Chapter One

The Prodigy, 1938

A tram was coming, squealing metal against metal, throwing blue-white sparks into the winter dark.  Without thinking about it, Leonid Vitalievich lent his increment of shove to the jostling crowd, and was lifted with the rest of the collectivity over the rear step and into the cram of human flesh behind the concertina door.  “C’mon citizens, push up!” said a short woman next to him, as if they had a choice about it, as if they could decide to move or not, when everyone inside a Leningrad tram was locked in the struggle to get from the entry door at the back to the exit at the front by the time their stop came around.  Yet the social miracle took place: somewhere at the far end a small mob of passengers burped out onto the roadway, and a squeezing ripple travelled down the car, a tram-peristalsis propelled by shoulders and elbows, creating just enough space to press into before the door closed.  The yellow bulbs overhead flickered, and the tram rocked away with a rising hum.  

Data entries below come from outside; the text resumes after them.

(** A text that is no number, and an absent field, give a loop without
    sleeps. *)
Lemma C10_delay_total_witness :
  gt (ToNumber (withDefault (Str "soon") (Num (Fin 1)))) (ofZ 3) = false
  /\ gt (ToNumber (withDefault Undefined (Num (Fin 1)))) (ofZ 3) = false.
Proof.
  split.
  - exact (proj2 (proj2 (C10_delay_total (plainWorld emptyDisk) (Str "soon")
                           (Str "hello") None ["5550002222"] []))
                 (or_introl eq_refl)).
  - exact (proj2 (proj2 (C10_delay_total (plainWorld emptyDisk) Undefined
                           (Str "hello") None ["5550002222"] []))
                 (or_intror (or_introl eq_refl))).
Defined.

End DispatchTheorems.

(* ------------------------------------------------------------------ *)
(** ** Outcomes of the gateway, status codes of the handler, export *)

Section GatewayTheorems.
Import Vocabulary Scenarios.

(** C5: [sendMessage] always returns an outcome (it never throws).  When
    the registration check answers "not registered" the outcome is
    [not_registered] with [success = false], and the check is the only
    call made: no send is attempted.  When the registration check, the
    loading of the media or the send throws, the outcome is [error] with
    [success = false] and the message of what was thrown. *)
Theorem C5_sendMessage_outcomes (env : Env) (p : string) (message : Value)
        (mediaPath : option string) (h : History) :
  let fn := formatNumber p in
  let h1 := h ++ [IsRegisteredUser fn] in
  let run := sendMessage env p message mediaPath h in
  (exists o tr, run = (Ok o, tr))
  /\ (client_isRegisteredUser env h fn = Ok false ->
      run = (Ok (unregisteredOutcome p), [IsRegisteredUser fn]))
  /\ (forall e, client_isRegisteredUser env h fn = Throw e ->
      run = (Ok (failedOutcome p e), [IsRegisteredUser fn]))
  /\ (forall e path,
        client_isRegisteredUser env h fn = Ok true ->
        givenPath mediaPath = Some path ->
        MessageMedia_fromFilePath env h1 path = Throw e ->
        fst run = Ok (failedOutcome p e))
  /\ (forall e path u,
        client_isRegisteredUser env h fn = Ok true ->
        givenPath mediaPath = Some path ->
        MessageMedia_fromFilePath env h1 path = Ok u ->
        client_sendMessage env (h1 ++ [FromFilePath path]) fn
                           (MediaContent path message) = Throw e ->
        fst run = Ok (failedOutcome p e))
  /\ (forall e,
        client_isRegisteredUser env h fn = Ok true ->
        givenPath mediaPath = None ->
        client_sendMessage env h1 fn (TextContent message) = Throw e ->
        fst run = Ok (failedOutcome p e)).
Proof.
  intros fn h1 run.
  split.
  { destruct (sendMessage_returns env p message mediaPath h)
      as [o [tr [Hs _]]]. now exists o, tr. }
  unfold run. rewrite sendMessage_unfold. cbv zeta. fold fn. fold h1.
  repeat split.
  - intros ->. reflexivity.
  - intros e ->. reflexivity.
  - intros e path -> -> ->. reflexivity.
  - intros e path u -> -> -> ->. reflexivity.
  - intros e -> -> ->. reflexivity.
Qed.

(** In a world where no number is registered the outcome is
    [not_registered] and the trace holds the check alone. *)
Lemma C5_sendMessage_outcomes_witness :
  sendMessage (world emptyDisk (Ok false) bareChat (Ok None) (Ok None) noDetails)
              "5550002222" (Str "hello") None []
  = (Ok (unregisteredOutcome "5550002222"),
     [IsRegisteredUser "5550002222@c.us"]).
Proof.
  exact (proj1 (proj2 (C5_sendMessage_outcomes
                         (world emptyDisk (Ok false) bareChat (Ok None)
                                (Ok None) noDetails)
                         "5550002222" (Str "hello") None []))
               eq_refl).
Defined.

(** C4, as the code has it: a missing or empty message gives 400 whether
    or not the client is ready; a message with the client not ready gives
    503 whatever the recipients are; a message with the client ready and
    no recipient resolved gives 400.  In each case the response is all
    that happens. *)
Theorem C4_send_status_codes (env : Env) (isClientReady : bool)
        (req : Request) (h : History) :
  let run := postSend env isClientReady req h in
  (truthy (body_message req) = false ->
   responseStatus run = Some 400%nat /\ snd run = [Respond 400])
  /\ (truthy (body_message req) = true -> isClientReady = false ->
      responseStatus run = Some 503%nat /\ snd run = [Respond 503])
  /\ (truthy (body_message req) = true -> isClientReady = true ->
      forall media excel,
        files req = Some (media, excel) ->
        resolveNumbers (disk env) req excel = Ok [] ->
        responseStatus run = Some 400%nat /\ snd run = [Respond 400]).
Proof.
  intros run. unfold run, postSend, responseStatus, tryCatch.
  split; [|split].
  - intros Hm. rewrite Hm. split; reflexivity.
  - intros Hm Hr. rewrite Hm, Hr. split; reflexivity.
  - intros Hm Hr media excel Hf Hn. rewrite Hm, Hr, Hf.
    unfold bind, lift. rewrite Hn. split; reflexivity.
Qed.
(** [let x = r?; k] on plain results. *)
Notation "'let?' x ':=' r 'in' k" :=
  (match r with Ok x => k | Err e => Err e end)
  (at level 10, x name, r at level 100, k at level 200)
  : rust_scope.

(** ** Machine integers *)

Definition i64_min : Z := - 2 ^ 63.
Definition i64_max : Z := 2 ^ 63 - 1.
Definition in_i64 (z : Z) : Prop := i64_min <= z <= i64_max.

(** Two's-complement wrap-around to 64 bits: what [i64] addition computes in
    a release build, where overflow checks are off. *)
Definition i64_wrap (z : Z) : Z := (z + 2 ^ 63) mod 2 ^ 64 - 2 ^ 63.
Definition i64_add (a b : Z) : Z := i64_wrap (a + b).

(** The same for [i32]. *)
Definition i32_wrap (z : Z) : Z := (z + 2 ^ 31) mod 2 ^ 32 - 2 ^ 31.
Definition in_i32 (z : Z) : Prop := - 2 ^ 31 <= z < 2 ^ 31.

(** ** Sorting

    [v.sort_by(|l, r| key(l).cmp(&key(r)))]: a stable sort by the bytes of the
    key. *)

Fixpoint insert_by_key {A} (key : A -> string) (x : A) (l : list A) : list A :=
  match l with
  | [] => [x]
  | y :: l' => if String.leb (key x) (key y) then x :: l else y :: insert_by_key key x l'
  end.

Definition sort_by_key {A} (key : A -> string) (l : list A) : list A :=
  foldr (insert_by_key key) [] l.

(** A stable sort by any total preorder, given as a test. *)
Fixpoint insert_with {A} (le : A -> A -> bool) (x : A) (l : list A) : list A :=
  match l with
  | [] => [x]
  | y :: l' => if le x y then x :: l else y :: insert_with le x l'
  end.

Definition sort_with {A} (le : A -> A -> bool) (l : list A) : list A :=
  foldr (insert_with le) [] l.

(** ** Automation

    [dbflux] collects the facts that close the common side conditions: what a
    clock reading or a database call does to the environment, sublists left by
    filters, and the steps of the monad on known results. *)

Create HintDb dbflux.
Create Rewrite HintDb dbflux.

(** ** Facts on the monad *)

Lemma sm_bind_inv {S E A B} (m : SM S E A) (f : A -> SM S E B) s s2 r :
  (m ≫= f) s = (s2, r) ->
  (exists x s1, m s = (s1, Ok x) /\ f x s1 = (s2, r)) \/
  (exists e, m s = (s2, Err e) /\ r = Err e).
Proof.
  unfold mbind, sm_mbind, sm_bind. destruct (m s) as [s1 [x|e]]; intros Heq; [left|right].
  - eauto.
  - simplify_eq. eauto.
Qed.

Lemma sm_bind_ok {S E A B} (m : SM S E A) (f : A -> SM S E B) s s1 x :
  m s = (s1, Ok x) -> (m ≫= f) s = f x s1.
Proof. unfold mbind, sm_mbind, sm_bind. by intros ->. Qed.

Lemma sm_bind_err {S E A B} (m : SM S E A) (f : A -> SM S E B) s s1 e :
  m s = (s1, Err e) -> (m ≫= f) s = (s1, Err e).
Proof. unfold mbind, sm_mbind, sm_bind. by intros ->. Qed.

(** Split a run of [x ← m; k] into the run of [m] and that of [k x]. *)
Tactic Notation "sm_inv" hyp(H) "as" simple_intropattern(x) simple_intropattern(s)
    simple_intropattern(H1) simple_intropattern(e) simple_intropattern(H2) :=
  apply sm_bind_inv in H as [(x & s & H1 & H)|(e & H1 & H2)].

Lemma sm_lift_Ok_bind {S E A B} (x : A) (f : A -> SM S E B) s :
  (sm_lift (Ok x) ≫= f) s = f x s.
Proof. reflexivity. Qed.

Lemma sm_lift_Err_bind {S E A B} (e : E) (f : A -> SM S E B) s :
  (sm_lift (Err e) ≫= f) s = (s, Err e).
Proof. reflexivity. Qed.

(** Run the lifted results at the head of a computation. *)
#[export] Hint Rewrite @sm_lift_Ok_bind @sm_lift_Err_bind : dbflux.
Ltac sm_step H := autorewrite with dbflux in H.

Lemma sm_map_err_inv {S E F A} (f : E -> F) (m : SM S E A) s s' r :
  sm_map_err f m s = (s', r) -> exists r0, m s = (s', r0) /\ r = map_err f r0.
Proof.
  unfold sm_map_err. destruct (m s) as [s1 r0]. intros [= <- <-]. eauto.
Qed.

Lemma sm_zoom_inv {S T E A} (get : S -> T) (put : T -> S -> S) (m : SM T E A) s s' r :
  sm_zoom get put m s = (s', r) -> exists t, m (get s) = (t, r) /\ s' = put t s.
Proof.
  unfold sm_zoom. destruct (m (get s)) as [t r0]. intros [= <- <-]. eauto.
Qed.

(** ** Facts on lists *)

Lemma filter_elem {A} (p : A -> bool) (l : list A) x :
  x ∈ List.filter p l <-> x ∈ l /\ p x = true.
Proof. by rewrite !list_elem_of_In, List.filter_In. Qed.

Lemma elem_of_snoc {A} (l : list A) x y : x ∈ l ++ [y] <-> x ∈ l \/ x = y.
Proof. by rewrite elem_of_app, list_elem_of_singleton. Qed.

Lemma filter_sublist {A} (p : A -> bool) (l : list A) : List.filter p l `sublist_of` l.
Proof.
  induction l as [|x l IH]; simpl; [done|]. destruct (p x); by constructor.
Qed.

#[export] Hint Resolve filter_sublist : dbflux.

Lemma insert_elem {A} (l : list A) i x y : y ∈ <[i := x]> l -> y = x \/ y ∈ l.
Proof.
  intros [j Hj]%list_elem_of_lookup.
  destruct (decide (i = j)) as [->|Hne].
  - assert (j < length l)%nat.
    { rewrite <- (length_insert l j x). by eapply lookup_lt_Some. }
    rewrite list_lookup_insert_eq in Hj by done. naive_solver.
  - rewrite list_lookup_insert_ne in Hj by done. right.
    apply list_elem_of_lookup. eauto.
Qed.

Lemma insert_with_perm {A} le (x : A) l : insert_with le x l ≡ₚ x :: l.
Proof.
  induction l as [|y l IH]; simpl; [done|]. destruct (le x y); [done|].
  rewrite IH. constructor.
Qed.

Lemma sort_with_perm {A} le (l : list A) : sort_with le l ≡ₚ l.
Proof.
  induction l as [|x l IH]; simpl; [done|]. by rewrite insert_with_perm, IH.
Qed.

Lemma try_map_Ok {A B E} (f : A -> result B E) l l' :
  try_map f l = Ok l' <-> Forall2 (fun x y => f x = Ok y) l l'.
Proof.
  split.
  - revert l'. induction l as [|x l IH]; intros l'; simpl; [intros [= <-]; constructor|].
    destruct (f x) as [y|] eqn:Hx; [|done]. destruct (try_map f l) as [ys|]; [|done].
    intros [= <-]. constructor; auto.
  - induction 1 as [|x y l l' Hx _ IH]; simpl; [done|]. by rewrite Hx, IH.
Qed.

(** ** Facts on integers *)

Lemma i64_wrap_id z : in_i64 z -> i64_wrap z = z.
Proof.
  unfold in_i64, i64_min, i64_max, i64_wrap. intros. rewrite Z.mod_small; lia.
Qed.

Lemma i32_wrap_id z : in_i32 z -> i32_wrap z = z.
Proof. unfold in_i32, i32_wrap. intros. rewrite Z.mod_small; lia. Qed.

Lemma i64_wrap_range z : in_i64 (i64_wrap z).
Proof.
  unfold in_i64, i64_min, i64_max, i64_wrap.
  pose proof (Z.mod_pos_bound (z + 2 ^ 63) (2 ^ 64) eq_refl). lia.
Qed.
#[export] Hint Resolve i64_wrap_range : dbflux.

        Leonid Vitalievich was wedged against a metal post on one side, on the other against the short woman.  She was wedged against a tall fellow with a big chin and blond hair standing on end.  Beyond him was a clerk with a glazed eye, like a herring on ice, and three young soldiers who had already started their evening spree judging by their breath.  But the smell of vodka merged with the sweaty sourness of the workers a little further forward, whose factory had plainly lodged them in a barracks without a bathroom, and the fierce rosewater scent the short woman had on, into one, hot, composite human smell, just as all the corners and pieces of sleeve and collar he could see fused into one tight kaleidoscope of darned hand-me-downs, and worn leather, and too-big khaki.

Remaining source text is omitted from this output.